Judge of the Oregon Court of Appeals
- In office 1988–1998
- Appointed by: Neil Goldschmidt
- Preceded by: George Van Hoomissen John C. Warden
- Succeeded by: Rives Kistler

Personal details
- Born: November 21, 1938 Hinsdale, Illinois
- Died: April 23, 2022 (aged 83)
- Children: 2
- Education: Portland State University (BS) University of Oregon (JD)

Military service
- Branch/service: United States Navy
- Years of service: 1961–1992
- Rank: Captain

= R. William Riggs =

American judge (1938–2022)

Richard William Riggs (November 21, 1938 – April 23, 2022) was an American attorney and jurist who served as the 94th justice of the Oregon Supreme Court from 1998 to 2006.

==Early life and education==
He was born on November 21, 1938, in Hinsdale, Illinois, where he lived until 1950 when his family moved to Hillsboro, Oregon. In Oregon he graduated from Hillsboro High School. Riggs earned a Bachelor of Arts degree in history from Portland State University in 1961. He then served in the United States Navy Reserve from 1961 to 1992. Riggs retired from the Navy with the rank of captain and earned a Juris Doctor from the University of Oregon School of Law in 1968.

==Career==
Riggs served as president of the Oregon Trial Lawyers Association from 1973 to 1974, and has been on the board of governors for the Western Trial Lawyers Association. He was a member of both Phi Alpha Delta and Sigma Alpha Epsilon. In 1993, he helped to found the Oregon Academy of Family Law Practitioners and has worked with the organization since its inception.

===Judicial service===
William Riggs became a circuit court judge for Multnomah County, Oregon in 1978, serving until 1988. From 1988 to 1998 he was a judge for the Oregon Court of Appeals. He was appointed to the Court of Appeals on October 24 of 1988 to replace George Van Hoomissen who had been elected to the Oregon Supreme Court. Riggs was then elected to the court later in 1988 to fill a position vacated by John C. Warden and then re-elected in 1994. He resigned from the appeals court in September 1998.

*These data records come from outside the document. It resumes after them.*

(** * tools/basetool.py: [execute_code] and [execute_command]

    A shallow embedding of the two tool bindings of [src/tools/basetool.py],
    of the top level of the module, and of the part of the Python runtime
    they call ([os.path.join], [os.getenv], [open(path, 'w')],
    [file.write], [subprocess.run], [print], [os.path.exists],
    [os.makedirs], [load_dotenv] and [logger]).

    The operating system is explicit state: a file system ([files]: what
    each path names and what the regular files hold) and the
    chronological list of the calls made ([trace]).  What the platform
    decides (whether [open], [write] or [print] raises, what a child
    process does and returns) is a [World] of oracles the functions are
    parameterised by.  Logging is recorded in the trace and never
    raises. *)

From Stdlib Require Import ZArith Ascii String.
From stdpp Require Import base strings gmap list.

Local Open Scope Z_scope.

(** ** Python data *)

(** The exception classes the runtime calls of this module raise, and
    the two classes that derive from [BaseException] only, which
    [except Exception] lets pass. *)
Inductive exc_class : Type :=
  | FileNotFoundError
  | PermissionError
  | IsADirectoryError
  | OSError
  | ValueError
  | UnicodeError
  | MemoryError
  | KeyboardInterrupt
  | SystemExit.

(** [issubclass(c, Exception)] *)
Definition derives_from_Exception (c : exc_class) : bool :=
  match c with
  | KeyboardInterrupt | SystemExit => false
  | _ => true
  end.

(** An exception instance: its class and [str(e)]. *)
Record py_exc : Type := PyExc {
  exc_cls : exc_class;
  exc_str : string
}.

(** [subprocess.CompletedProcess] with [text=True]. *)
Record CompletedProcess : Type := Completed {
  returncode : Z;
  stdout : string;
  stderr : string
}.

(** The [args] of [subprocess.run]: an argument vector, or a command
    string for [shell=True] together with [executable]. *)
Inductive popen_args : Type :=
  | Argv (argv : list string)
  | Shell (command executable : string).

(** What [subprocess.run(..., check=True)] raises. *)
Inductive run_exc : Type :=
  | CalledProcessError (args : popen_args) (cp : CompletedProcess)
  | RunFault (e : py_exc).

(** The calls the module makes on the outside. *)
Inductive event : Type :=
  | EvOpen (path : string)
  | EvWrite (path data : string)
  | EvRun (args : popen_args)
  | EvLog (level msg : string)
  | EvPrint (text : string).

(** ** The operating system *)

(** The file system: what each path names, and what the regular files
    hold. [names] gives the regular file a path stands for, one identity
    for all the spellings of it (["plot.py"] and ["./plot.py"]), whether
    the file exists yet or not, and [None] for a path that stands for a
    device, a pipe or a directory, which keeps nothing written to it.
    [contents] holds the existing regular files by identity. *)
Record FS : Type := MkFS {
  names : string → option string;
  contents : gmap string string
}.

(** What a path holds: nothing if it names no existing regular file. *)
Definition read_file (fs : FS) (path : string) : option string :=
  match names fs path with
  | Some k => contents fs !! k
  | None => None
  end.

(** The file system with [data] as the content of the file at [path]. *)
Definition put_file (path data : string) (fs : FS) : FS :=
  match names fs path with
  | Some k => {| names := names fs; contents := <[k := data]> (contents fs) |}
  | None => fs
  end.

Record OS : Type := MkOS {
  files : FS;
  trace : list event
}.

Record World : Type := MkWorld {
  (** the exception [open(path, 'w')] raises, if any *)
  open_fault : string → FS → option py_exc;
  (** the exception [file.write(data)] (or the close) raises, if any,
      with the number of characters that reached the file before it *)
  write_fault : string → string → FS → option (py_exc * nat);
  (** a child process: the file system it leaves, and either the
      exception [subprocess.run] raises (the program could not be
      started, or with [text=True] its output could not be decoded) or
      the completed process *)
  spawn : popen_args → FS → FS * (py_exc + CompletedProcess);
  (** the exception [print(text)] raises, if any *)
  print_fault : string → option py_exc
}.

(** ** A state and exception monad *)

Inductive res (E A : Type) : Type :=
  | Returned (a : A)
  | Raised (e : E).
Arguments Returned {E A} a.
Arguments Raised {E A} e.

Definition M (E A : Type) : Type := OS → res E A * OS.

#[global] Instance M_ret {E} : MRet (M E) :=
  λ A (a : A) s, (Returned a, s).

#[global] Instance M_bind {E} : MBind (M E) :=
  λ A B (f : A → M E B) (m : M E A) s,
    match m s with
    | (Returned a, s') => f a s'
    | (Raised e, s') => (Raised e, s')
    end.

Definition raise {E A} (e : E) : M E A := λ s, (Raised e, s).

(** [try: body  except ... as e: h e]; the handler [h] raises [e] again
    when no [except] clause matches its class. *)
Definition try_except {E E' A} (body : M E A) (h : E → M E' A) : M E' A :=
  λ s,
    match body s with
    | (Returned a, s') => (Returned a, s')
    | (Raised e, s') => h e s'
    end.

Definition emit {E} (ev : event) : M E unit :=
  λ s, (Returned (), {| files := files s; trace := trace s ++ [ev] |}).

Definition set_files {E} (fs : FS) : M E unit :=
  λ s, (Returned (), {| files := fs; trace := trace s |}).

Definition get_files {E} : M E FS :=
  λ s, (Returned (files s), s).

(** ** The runtime calls *)

(** [os.getenv(key, default)] *)
Definition os_getenv (environ : gmap string string) (key default : string)
    : string :=
  match environ !! key with
  | Some v => v
  | None => default
  end.

(** [s.endswith('/')] *)
Fixpoint endswith_sep (s : string) : bool :=
  match s with
  | EmptyString => false
  | String c EmptyString => bool_decide (c = "/"%char)
  | String _ s' => endswith_sep s'
  end.

(** [s.startswith('/')] *)
Definition startswith_sep (s : string) : bool :=
  match s with
  | String c _ => bool_decide (c = "/"%char)
  | EmptyString => false
  end.

(** [os.path.join(a, b)] of [posixpath]: an absolute [b] replaces [a]. *)
Definition os_path_join (a b : string) : string :=
  if startswith_sep b then b
  else if bool_decide (a = "") || endswith_sep a then a +:+ b
  else a +:+ "/" +:+ b.

Definition logger_info {E} (msg : string) : M E unit := emit (EvLog "INFO" msg).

On September 8, 1998, Oregon Governor John Kitzhaber appointed Riggs as the ninety-fourth justice to the state supreme court. He replaced Susan P. Graber who had resigned in April. That fall Riggs won election to a full six-year term, and then re-election in 2004. While on the court he authored the majority opinion in State v. Guzek, regarding the penalty phase of death penalty trials that was then heard before the Supreme Court of the United States. He resigned from the court in September 2006 and Oregon Governor Ted Kulongoski appointed Martha Lee Walters to fill the position.

==Personal life==
He lived in Wilsonville, Oregon, and had two children by his first marriage, Jeff and Laura. He was married three times. Riggs died on April 23, 2022, from a heart attack.